Since the OXA-48-type carbapenem-hydrolyzing class D β-lactamase was reported in a Klebsiella pneumoniae isolate from Istanbul (Turkey) in 2001 [1], this carbapenemase has been widely distributed among Enterobacterales, with significant geographical differences [2, 3]. Albeit outbreak of nosocomial infections caused by OXA-48-producing K. pneumoniae has been frequently reported in the Mediterranean area and European countries [4–6]. The situation is less common in China, until the nosocomial outbreak of OXA-48-producing K. pneumoniae ST147 and ST383 was reported in a Chinese Hospital [7]. Subsequently, clonal dissemination of KPC-2- and OXA-48-coproducing K. pneumoniae sequence type 11 and the nosocomial outbreak of OXA-48-producing K. pneumoniae caused by clonal expansion of ST11-KL64 sublineages were found in Taiwan [8, 9].
In this study, we provided data on the genomic characterization of an imipenem intermediate K. pneumoniae strain isolated from the blood culture of a 56-year-old male patient who suffered from bacteremia and septic shock in May 2017. Antimicrobial susceptibility testing toward imipenem, meropenem, piperacillin, ticarcillin, cefoperazone, cefuroxime, cefazolin, cefoxitin, ampicillin, cefepime, ceftriaxone ceftazidime, amikacin, gentamicin, chloramphenicol, levofloxacin, ciprofloxacin, and trimethoprim/sulfamethoxazole was performed by broth microdilution and that of fosfomycin was determined by the agar dilution method using Mueller Hinton medium supplemented with 25 µg/mL glucose-6-phosphate, and the results were interpreted according to the CLSI 2020 (M100-30ED) guideline [10]. To characterize this strain in detail, whole genome sequencing was further performed using an Illumina MiniSeq plus Pacbio Sequencing.
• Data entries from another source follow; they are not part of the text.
(** Every ancestor of the principal's entity. *)
Lemma principal_in v :
  entity_in es (uid (cedar_principal_type (Principal.kind pr)) (Principal.fgrn pr)) v ↔
  v = uid (cedar_principal_type (Principal.kind pr)) (Principal.fgrn pr) ∨
  (∃ x, rtc (Spine.edge sp) (Principal.anchor pr) x ∧ v = uid "OrgUnit" x) ∨
  (∃ s, s ∈ ModelState.sets m ∧ Principal.fgrn pr ∈ PrincipalSet.members s ∧
     v = uid "PSet" (PrincipalSet.fgrn s)).
Proof.
  pose proof Hpr as (_ & Hk & _)%Principal.wf_iff.
  assert (∀ x, rtc (Spine.edge sp) (Principal.anchor pr) x → is_Some (Spine.units sp !! x)) as Hdom.
  { intros x Hx. destruct (slice_anchor_known _ _ _ _ Hsl (Principal.anchor pr)) as [o Ho]; [left|done|].
    destruct (SpineFacts.wf_up_path sp (Principal.anchor pr) (ModelState.wf_spine _ Hm)) as [l Hl];
      [by eexists|].
    eapply up_path_dom; [exact Hl|]. by apply (up_path_ancestors _ _ _ _ Hl). }
  split.
  - intros Hin. unfold entity_in in Hin.
    apply rtc_inv in Hin as [<-|(v1 & H1 & Hrest)]; [by left|right].
    apply edge_principal in H1 as [->|(s & Hs & Hc & ->)].
    + left. assert (∀ u w, rtc (entity_edge es) u w →
        ∀ x, rtc (Spine.edge sp) (Principal.anchor pr) x → u = uid "OrgUnit" x →
        ∃ y, rtc (Spine.edge sp) (Principal.anchor pr) y ∧ w = uid "OrgUnit" y) as Hup.
      { induction 1 as [u|u w z Huw _ IH]; intros x Hx ->; [eauto|].
        apply edge_unit in Huw as (y & Hy & ->); [|by apply Hdom|done].
        eapply IH; [by eapply rtc_r|done]. }
      by eapply Hup.
    + right. apply rtc_inv in Hrest as [<-|(v2 & H2 & _)]; [eauto|]. by apply edge_set in H2.
  - intros [->|[(x & Hx & ->)|(s & Hs & Hc & ->)]]; [apply rtc_refl|..].
    + apply rtc_l with (uid "OrgUnit" (Principal.anchor pr)); [apply edge_principal; by left|].
      revert x Hx. apply (rtc_ind_r (λ x, rtc (entity_edge es)
        (uid "OrgUnit" (Principal.anchor pr)) (uid "OrgUnit" x)) (Principal.anchor pr));
        [apply rtc_refl|]. intros x y Hx Hy IH. eapply rtc_r; [exact IH|]. apply edge_unit; [by apply Hdom|done|eauto].
    + apply rtc_once, edge_principal. right. eauto.
Qed.
End slice.
End HierarchyFacts.
(** Witness: a machine and an administrator read the events of their
    organization, of another one, and a request has no token. *)
Lemma organizations_isolated_witness :
  answers guard (events "acme") (bearer "t") = Some (200%N, Some Router.ListEvents) ∧
  answers guard (events "other") (bearer "t") = Some (403%N, None) ∧
  answers guard (events "acme") (bearer "ann") = Some (200%N, Some Router.ListEvents) ∧
  answers guard (events "other") (bearer "ann") = Some (403%N, None) ∧
  answers guard (events "acme") [] = Some (401%N, None) ∧
  CpFacts.machine_grants forgeguard_toml AppSpec.project "cp-events-read" ∧
  (∃ g, g ∈ Identity.groups ann ∧ CpFacts.role_grants forgeguard_toml (Id.as_str g) "cp-events-read").
Proof.
  do 5 (split; [vm_compute; reflexivity|]). split.
  - destruct (outcome_served "t" (Some machine) Router.ListEvents (Api.ListEvents calm "acme" everything))
      as (fg & r & s' & resp & Hfg & Hr & Hgo); [vm_compute; reflexivity|].
    eapply (organizations_isolated no_wide (λ _, EmptyString) id (λ _ _, EmptyString) yes yes yes (λ _, 0%N)
      (λ _, EmptyString) (λ _, None) (λ _, []) decode_id forgeguard_toml cp_text jwt None None fg r
      (shell "e2") calm "t-1" 1000000) in Hgo as (c & tenant & act & [= <-] & [= <-] & [= <-] & Hgr & _);
      [exact Hgr|apply forgeguard_toml_scoped|apply cp_text_compiled|exact Hfg|exact Hr|reflexivity|
       apply after_create_ok|apply after_create_ok|discriminate|done|].
    split; [split; [simpl; lia|]|]; by repeat constructor.
  - destruct (outcome_served "ann" (Some ann) Router.ListEvents (Api.ListEvents calm "acme" everything))
      as (fg & r & s' & resp & Hfg & Hr & Hgo); [vm_compute; reflexivity|].
    eapply (organizations_isolated no_wide (λ _, EmptyString) id (λ _ _, EmptyString) yes yes yes (λ _, 0%N)
      (λ _, EmptyString) (λ _, None) (λ _, []) decode_id forgeguard_toml cp_text jwt None None fg r
      (shell "e2") calm "t-1" 1000000) in Hgo as (c & tenant & act & [= <-] & [= <-] & [= <-] & Hgr & _);
      [exact Hgr|apply forgeguard_toml_scoped|apply cp_text_compiled|exact Hfg|exact Hr|reflexivity|
       apply after_create_ok|apply after_create_ok|discriminate|done|].
    split; [split; [simpl; lia|]|]; by repeat constructor.
Defined.

Definition dev_guard : result AppError (Axum.ForgeGuard (SK:=string)) :=
  build_forgeguard no_wide cp_text None None None.
(** Witness: another organization's events, with a forged caller. *)
Lemma dev_mode_open_witness :
  answers dev_guard (events "acme") [] = Some (200%N, Some Router.ListEvents) ∧
  ∃ fg, dev_guard = Ok fg ∧
    Axum.forgeguard_layer id (λ _ _ : string, EmptyString) yes yes yes (λ _, 0%N) (λ _, EmptyString)
      (λ _, None) (λ _, []) fg (parts (get (events "acme") [("x-fg-user-id", "root")])) "t-1" 1000000 =
    Ok {| Axum.response := Axum.Next [] None None None; Axum.sunk := [] |}.
Proof.
  split; [vm_compute; reflexivity|].
  destruct dev_guard as [fg| |] eqn:Hfg; [|vm_compute in Hfg; discriminate Hfg..].
  destruct Router.build_router as [r| |] eqn:Hr; [|vm_compute in Hr; discriminate Hr..].
  exists fg. split; [reflexivity|].
  assert (Router.dispatch r "GET" (events "acme") = Router.Routed Router.ListEvents [("org_id", "acme")]) as Hd.
  { vm_compute in Hr. injection Hr as <-. vm_compute. reflexivity. }
  unfold dev_guard in Hfg.
  pose proof (dev_mode_open no_wide id (λ _ _ : string, EmptyString) yes yes yes (λ _, 0%N) (λ _, EmptyString)
    (λ _, None) (λ _, []) cp_text None None fg r (parts (get (events "acme") [("x-fg-user-id", "root")]))
    "t-1" 1000000 Router.ListEvents [("org_id", "acme")] Hfg Hr Hd) as Hopen.
  exact Hopen.
Defined.
End witnesses.
(* ===== verification/Proxy.v ===== *)
(** The Pingora proxy ([crates/proxy/src/proxy.rs]) and tenant extraction
    ([crates/proxy-core/src/tenant.rs]).  A session is what the proxy reads of
    the request; each filter of the [ProxyHttp] implementation is a function of
    the session and the per-request context, returning the response it writes,
    the headers it leaves and the counters it increments. *)

From stdpp Require Import pretty.
From S2P Require Import Prelude RustStr Decimal Ident Event Action Features Authn Http Cors.
From S2P Require Import Pipeline Adapters.

(** * Tenant extraction *)
Module Tenant.
Definition find_header (headers : list (string * string)) (name : string) : option string :=
  snd <$> List.find (λ kv, bool_decide (kv.1 = name)) headers.
Definition strip_port (host : string) : string :=
  match RustStr.strip_prefix "[" host with
  | Some rest =>
      match RustStr.split_once "]" rest with
      | Some (inside, _) => "[" +:+ inside +:+ "]"
      | None => host
      end
  | None => match RustStr.split_once ":" host with Some (h, _) => h | None => host end
  end.
Definition split_first_segment (path : string) : option (string * string) :=
  without_leading ← RustStr.strip_prefix "/" path;
  if is_empty without_leading then None
  else match RustStr.split_once "/" without_leading with
  | Some (segment, rest) =>
      if negb (is_empty segment) then
        if is_empty rest then Some (segment, "/") else Some (segment, "/" +:+ rest)
      else None
  | None => Some (without_leading, "/")
  end.

(** [OrganizationId::new(s).ok()]. *)
Definition organization (s : string) : option OrganizationId :=
  match Id.new s with Ok id => Some id | _ => None end.
Definition TenantExtractor : Type := RequestInput.t → option OrganizationId.
Definition SubdomainExtractor : TenantExtractor := λ input,
  host ← find_header (RequestInput.headers input) "host";
  '(first_label, _) ← RustStr.split_once "." (strip_port host);
  organization first_label.
Definition HostExtractor : TenantExtractor := λ input,
  host ← find_header (RequestInput.headers input) "host";
  organization (strip_port host).
Definition HeaderExtractor (header_name : string) : TenantExtractor := λ input,
  value ← find_header (RequestInput.headers input) (to_ascii_lowercase header_name);
  organization value.
Definition stripped_path (path : string) : option string :=
  '(_, rest) ← split_first_segment path; Some rest.
Definition PathPrefixExtractor : TenantExtractor := λ input,
  '(segment, _) ← split_first_segment (RequestInput.path input);
  organization segment.
Definition TenantExtractorChain (extractors : list TenantExtractor) : TenantExtractor := λ input,
  head (omap (λ e, e input) extractors).
End Tenant.
(** C23: a cached decision is a reply of the service, and not older than the two
    lifetimes.  However many evaluations run in however many instances that
    share Redis, with whatever failures, evictions and delays: the decision an
    evaluation with a tenant returns is what one reply of the service, to a
    query with the same key, means.  It is [Allow] exactly when the service
    itself replied that it permits; any other reply denies, and so does a call
    that failed, with the failure as the reason.  The reply came then and there,
    or within the lifetime of an in-memory entry before, which was itself made
    with the reply or, when there is a Redis, from a write of it no older than
    the lifetime of the write.  Without a tenant the evaluation denies. *)
Theorem cached_decisions_fresh {C : Type} `{LruLaws C CachedDecision}
    (to_string : Decision.PolicyDecision → result string string)
    (from_str : string → result string Decision.PolicyDecision)
    (ttl : N) (l2 : bool) n entries now (w : VpWorld (C := C)) t d :
  (∀ d json, to_string d = Ok json → from_str json = Ok d) →
  vp_reachable to_string from_str n entries ttl l2 now w →
  t ∈ tasks w → task_progress t = VpPolicyEngine.Decided d →
  match PolicyContext.tenant_id (PolicyQuery.context (task_query t)) with
  | None => Decision.is_denied d = true
  | Some _ => ∃ a, a ∈ answers w ∧
      (d = Decision.Allow ↔ answer_reply a = Ok Vp.ServiceAllow) ∧
      (∀ e, answer_reply a = Err e → d = Decision.Deny (Decision.EvaluationError e)) ∧
      CacheKey.build_cache_key (answer_query a) = CacheKey.build_cache_key (task_query t) ∧
      (answer_at a ≤ task_time t)%N ∧
      ((task_time t = answer_at a ∨ task_time t < answer_at a + ttl)%N ∨
       (l2 = true ∧ ∃ e, e ∈ redis w ∧
          (answer_at a ≤ landed_at e ∧
           task_time t < landed_at e + (ttl / 10 ^ 9) `max` 1 * 10 ^ 9 + ttl)%N))
  end.
Proof.
  intros Hrt Hr Hin Hd. apply VpFacts.reachable_inv in Hr; [|done].
  destruct (VpFacts.inv_tasks _ _ _ _ Hr t Hin) as [_ Htask]. rewrite Hd in Htask.
  unfold VpFacts.served in Htask.
  destruct (PolicyContext.tenant_id _) as [tenant|]; [|by subst d].
  destruct Htask as (t0 & t' & [(a & Ha & Hk & Had & Hat) Hor] & Hle & Hlt).
  exists a. split_and!; [done|by destruct Had|by destruct Had; try done; intros ? [= ->]|done| |].
  - destruct Hor as [?|(_ & e & _ & _ & ?)]; lia.
  - destruct Hor as [->|(Hl2 & e & He & _ & Hland)]; [left; lia|right]. split; [done|].
    exists e. split; [done|]. unfold VpFacts.l2_ttl in Hland. lia.
Qed.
Based on the whole genome sequence, subsequent multi-locus sequence typing (MLST) was determined by uploading the genome to the webtool MLST v2.0 (https://cge.cbs.dtu.dk/services/MLST/), and antimicrobial resistance genes and plasmid replicons were identified by ResFinder 3.2 and PlasmidFinder 2.1 (https://cge.cbs.dtu.dk/services/). The plasmid carrying blaOXA-48 was detailly characterized by circular plasmid map and comparison of plasmid structures. Additionally, the phylogenomic tree of blaOXA-48 from global K. pneumoniae isolates was further constructed to observe the evolutionary relationship of blaOXA-48. Briefly, the nucleotide sequences of blaOXA-48 gene of 576 strains were compared by muscle, and then single nucleotide polymorphism (SNP) sites were used to extract SNPs from multiple alignment species. Finally, the maximum likelihood tree was constructed using RAxML software [11].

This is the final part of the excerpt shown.